**Work to complete:**
Reproduce, from the lines below, exactly the stretch that begins at the line containing "join NL (ass_lines ass_content)." and ends at the line containing "(** ** [convert_to_vtt] *)", both included.

**Excerpted data:**
———

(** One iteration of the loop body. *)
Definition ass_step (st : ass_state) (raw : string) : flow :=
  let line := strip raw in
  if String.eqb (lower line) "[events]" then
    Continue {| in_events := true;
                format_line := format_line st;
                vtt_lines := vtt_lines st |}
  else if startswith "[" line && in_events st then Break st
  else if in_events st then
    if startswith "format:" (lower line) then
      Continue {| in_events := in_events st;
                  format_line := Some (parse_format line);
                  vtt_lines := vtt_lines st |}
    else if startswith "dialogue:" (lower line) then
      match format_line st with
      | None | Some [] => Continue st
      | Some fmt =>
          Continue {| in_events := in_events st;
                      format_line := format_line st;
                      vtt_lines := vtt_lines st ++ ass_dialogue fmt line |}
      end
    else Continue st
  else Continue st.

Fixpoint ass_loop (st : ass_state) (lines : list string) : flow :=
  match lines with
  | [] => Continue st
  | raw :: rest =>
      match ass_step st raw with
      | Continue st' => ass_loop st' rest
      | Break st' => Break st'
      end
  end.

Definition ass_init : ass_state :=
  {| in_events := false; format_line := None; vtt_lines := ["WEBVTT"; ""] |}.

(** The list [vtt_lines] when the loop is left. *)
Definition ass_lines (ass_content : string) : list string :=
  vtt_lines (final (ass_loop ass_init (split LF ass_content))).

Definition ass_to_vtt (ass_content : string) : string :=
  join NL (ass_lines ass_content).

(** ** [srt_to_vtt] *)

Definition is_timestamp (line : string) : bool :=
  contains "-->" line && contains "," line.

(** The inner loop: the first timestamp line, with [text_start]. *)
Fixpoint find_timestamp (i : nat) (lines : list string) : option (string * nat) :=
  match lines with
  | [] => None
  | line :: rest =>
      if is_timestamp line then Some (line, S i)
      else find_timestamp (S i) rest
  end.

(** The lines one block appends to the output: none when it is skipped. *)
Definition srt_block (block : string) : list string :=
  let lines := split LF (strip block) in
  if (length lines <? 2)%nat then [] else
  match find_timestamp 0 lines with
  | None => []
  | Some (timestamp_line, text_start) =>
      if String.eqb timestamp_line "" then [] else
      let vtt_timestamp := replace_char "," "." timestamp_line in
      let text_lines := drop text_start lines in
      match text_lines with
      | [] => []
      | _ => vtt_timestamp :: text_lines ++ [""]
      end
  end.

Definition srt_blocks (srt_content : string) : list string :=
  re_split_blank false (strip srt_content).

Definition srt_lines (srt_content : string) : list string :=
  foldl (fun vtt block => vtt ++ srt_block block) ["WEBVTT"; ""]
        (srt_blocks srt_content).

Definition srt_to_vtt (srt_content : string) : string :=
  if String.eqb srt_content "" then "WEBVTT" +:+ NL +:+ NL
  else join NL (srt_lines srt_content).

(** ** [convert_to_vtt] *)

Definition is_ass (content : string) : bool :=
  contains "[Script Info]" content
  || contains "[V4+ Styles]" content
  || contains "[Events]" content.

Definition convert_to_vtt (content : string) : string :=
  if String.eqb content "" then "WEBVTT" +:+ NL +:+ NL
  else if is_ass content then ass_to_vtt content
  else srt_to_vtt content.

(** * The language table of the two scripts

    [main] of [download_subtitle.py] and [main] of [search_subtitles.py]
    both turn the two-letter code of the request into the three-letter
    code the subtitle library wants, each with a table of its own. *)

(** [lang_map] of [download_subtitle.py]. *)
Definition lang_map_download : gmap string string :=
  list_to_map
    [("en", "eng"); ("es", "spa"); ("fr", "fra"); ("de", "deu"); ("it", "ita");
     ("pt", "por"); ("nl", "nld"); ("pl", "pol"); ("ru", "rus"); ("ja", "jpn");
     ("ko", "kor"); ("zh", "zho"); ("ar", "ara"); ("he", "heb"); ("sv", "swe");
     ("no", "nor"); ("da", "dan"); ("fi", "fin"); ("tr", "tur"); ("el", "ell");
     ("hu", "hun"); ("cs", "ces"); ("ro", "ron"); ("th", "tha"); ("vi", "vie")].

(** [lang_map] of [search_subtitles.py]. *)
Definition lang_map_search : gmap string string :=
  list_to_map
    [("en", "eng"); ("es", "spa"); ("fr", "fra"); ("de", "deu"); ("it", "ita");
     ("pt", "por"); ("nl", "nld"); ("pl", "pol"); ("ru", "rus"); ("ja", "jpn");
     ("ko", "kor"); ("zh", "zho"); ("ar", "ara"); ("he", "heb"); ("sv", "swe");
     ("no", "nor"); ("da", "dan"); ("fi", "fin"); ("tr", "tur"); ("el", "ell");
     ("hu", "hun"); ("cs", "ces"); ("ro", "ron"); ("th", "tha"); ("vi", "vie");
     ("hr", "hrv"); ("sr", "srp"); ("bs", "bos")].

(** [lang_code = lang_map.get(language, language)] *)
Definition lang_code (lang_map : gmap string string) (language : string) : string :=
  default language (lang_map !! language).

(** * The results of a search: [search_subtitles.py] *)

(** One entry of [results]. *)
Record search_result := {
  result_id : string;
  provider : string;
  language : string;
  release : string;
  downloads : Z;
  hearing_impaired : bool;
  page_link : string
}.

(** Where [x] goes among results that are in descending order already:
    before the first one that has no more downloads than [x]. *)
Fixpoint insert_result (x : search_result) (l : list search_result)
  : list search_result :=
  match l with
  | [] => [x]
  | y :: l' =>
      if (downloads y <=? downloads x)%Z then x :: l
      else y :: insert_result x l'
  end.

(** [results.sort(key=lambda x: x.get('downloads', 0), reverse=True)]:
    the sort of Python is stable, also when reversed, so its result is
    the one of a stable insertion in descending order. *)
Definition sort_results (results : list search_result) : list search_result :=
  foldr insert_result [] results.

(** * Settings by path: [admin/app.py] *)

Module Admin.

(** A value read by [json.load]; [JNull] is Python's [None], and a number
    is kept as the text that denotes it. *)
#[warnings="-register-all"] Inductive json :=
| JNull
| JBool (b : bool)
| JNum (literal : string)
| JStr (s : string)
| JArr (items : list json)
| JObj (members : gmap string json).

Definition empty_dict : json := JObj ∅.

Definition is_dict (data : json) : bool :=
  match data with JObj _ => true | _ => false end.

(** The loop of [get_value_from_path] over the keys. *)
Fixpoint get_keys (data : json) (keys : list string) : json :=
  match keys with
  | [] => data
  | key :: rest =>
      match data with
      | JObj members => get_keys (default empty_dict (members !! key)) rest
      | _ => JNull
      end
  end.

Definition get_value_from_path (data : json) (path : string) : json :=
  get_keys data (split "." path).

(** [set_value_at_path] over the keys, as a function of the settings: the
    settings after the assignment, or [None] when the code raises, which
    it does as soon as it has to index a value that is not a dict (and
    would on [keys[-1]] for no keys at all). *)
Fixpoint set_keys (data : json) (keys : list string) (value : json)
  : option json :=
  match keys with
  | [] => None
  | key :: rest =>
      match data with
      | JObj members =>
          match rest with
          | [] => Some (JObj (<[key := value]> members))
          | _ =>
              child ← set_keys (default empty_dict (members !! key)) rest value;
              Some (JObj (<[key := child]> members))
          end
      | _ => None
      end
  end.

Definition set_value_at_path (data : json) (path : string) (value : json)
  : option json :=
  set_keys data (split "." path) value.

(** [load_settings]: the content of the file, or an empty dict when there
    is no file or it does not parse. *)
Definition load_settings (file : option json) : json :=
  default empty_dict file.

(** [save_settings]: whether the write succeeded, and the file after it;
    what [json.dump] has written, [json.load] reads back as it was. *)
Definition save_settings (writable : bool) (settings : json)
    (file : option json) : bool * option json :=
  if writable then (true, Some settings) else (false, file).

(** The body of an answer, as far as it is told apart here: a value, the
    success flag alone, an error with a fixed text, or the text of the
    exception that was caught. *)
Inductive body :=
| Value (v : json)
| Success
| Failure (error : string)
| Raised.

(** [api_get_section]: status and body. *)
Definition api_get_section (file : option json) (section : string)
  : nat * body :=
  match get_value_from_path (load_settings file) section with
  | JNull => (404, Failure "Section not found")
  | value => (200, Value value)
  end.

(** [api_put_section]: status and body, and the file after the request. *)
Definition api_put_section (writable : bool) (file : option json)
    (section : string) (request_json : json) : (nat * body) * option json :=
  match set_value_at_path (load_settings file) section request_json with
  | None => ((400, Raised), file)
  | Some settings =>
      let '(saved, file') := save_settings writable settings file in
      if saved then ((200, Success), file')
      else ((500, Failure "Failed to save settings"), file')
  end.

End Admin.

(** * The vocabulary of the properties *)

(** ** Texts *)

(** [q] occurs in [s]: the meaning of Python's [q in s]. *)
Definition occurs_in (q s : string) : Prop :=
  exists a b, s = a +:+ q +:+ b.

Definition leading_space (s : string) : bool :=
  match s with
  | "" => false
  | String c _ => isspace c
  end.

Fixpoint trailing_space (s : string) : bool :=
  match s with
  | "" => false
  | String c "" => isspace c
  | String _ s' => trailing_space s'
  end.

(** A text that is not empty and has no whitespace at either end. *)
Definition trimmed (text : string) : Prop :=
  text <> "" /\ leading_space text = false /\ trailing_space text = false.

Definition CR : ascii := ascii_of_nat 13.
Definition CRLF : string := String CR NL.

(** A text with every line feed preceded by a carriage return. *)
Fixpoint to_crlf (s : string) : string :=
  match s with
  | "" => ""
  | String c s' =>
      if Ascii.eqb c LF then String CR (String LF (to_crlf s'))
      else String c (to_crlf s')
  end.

———

**Exercise response:**
  join NL (ass_lines ass_content).

(** ** [srt_to_vtt] *)

Definition is_timestamp (line : string) : bool :=
  contains "-->" line && contains "," line.

(** The inner loop: the first timestamp line, with [text_start]. *)
Fixpoint find_timestamp (i : nat) (lines : list string) : option (string * nat) :=
  match lines with
  | [] => None
  | line :: rest =>
      if is_timestamp line then Some (line, S i)
      else find_timestamp (S i) rest
  end.

(** The lines one block appends to the output: none when it is skipped. *)
Definition srt_block (block : string) : list string :=
  let lines := split LF (strip block) in
  if (length lines <? 2)%nat then [] else
  match find_timestamp 0 lines with
  | None => []
  | Some (timestamp_line, text_start) =>
      if String.eqb timestamp_line "" then [] else
      let vtt_timestamp := replace_char "," "." timestamp_line in
      let text_lines := drop text_start lines in
      match text_lines with
      | [] => []
      | _ => vtt_timestamp :: text_lines ++ [""]
      end
  end.

Definition srt_blocks (srt_content : string) : list string :=
  re_split_blank false (strip srt_content).

Definition srt_lines (srt_content : string) : list string :=
  foldl (fun vtt block => vtt ++ srt_block block) ["WEBVTT"; ""]
        (srt_blocks srt_content).

Definition srt_to_vtt (srt_content : string) : string :=
  if String.eqb srt_content "" then "WEBVTT" +:+ NL +:+ NL
  else join NL (srt_lines srt_content).

(** ** [convert_to_vtt] *)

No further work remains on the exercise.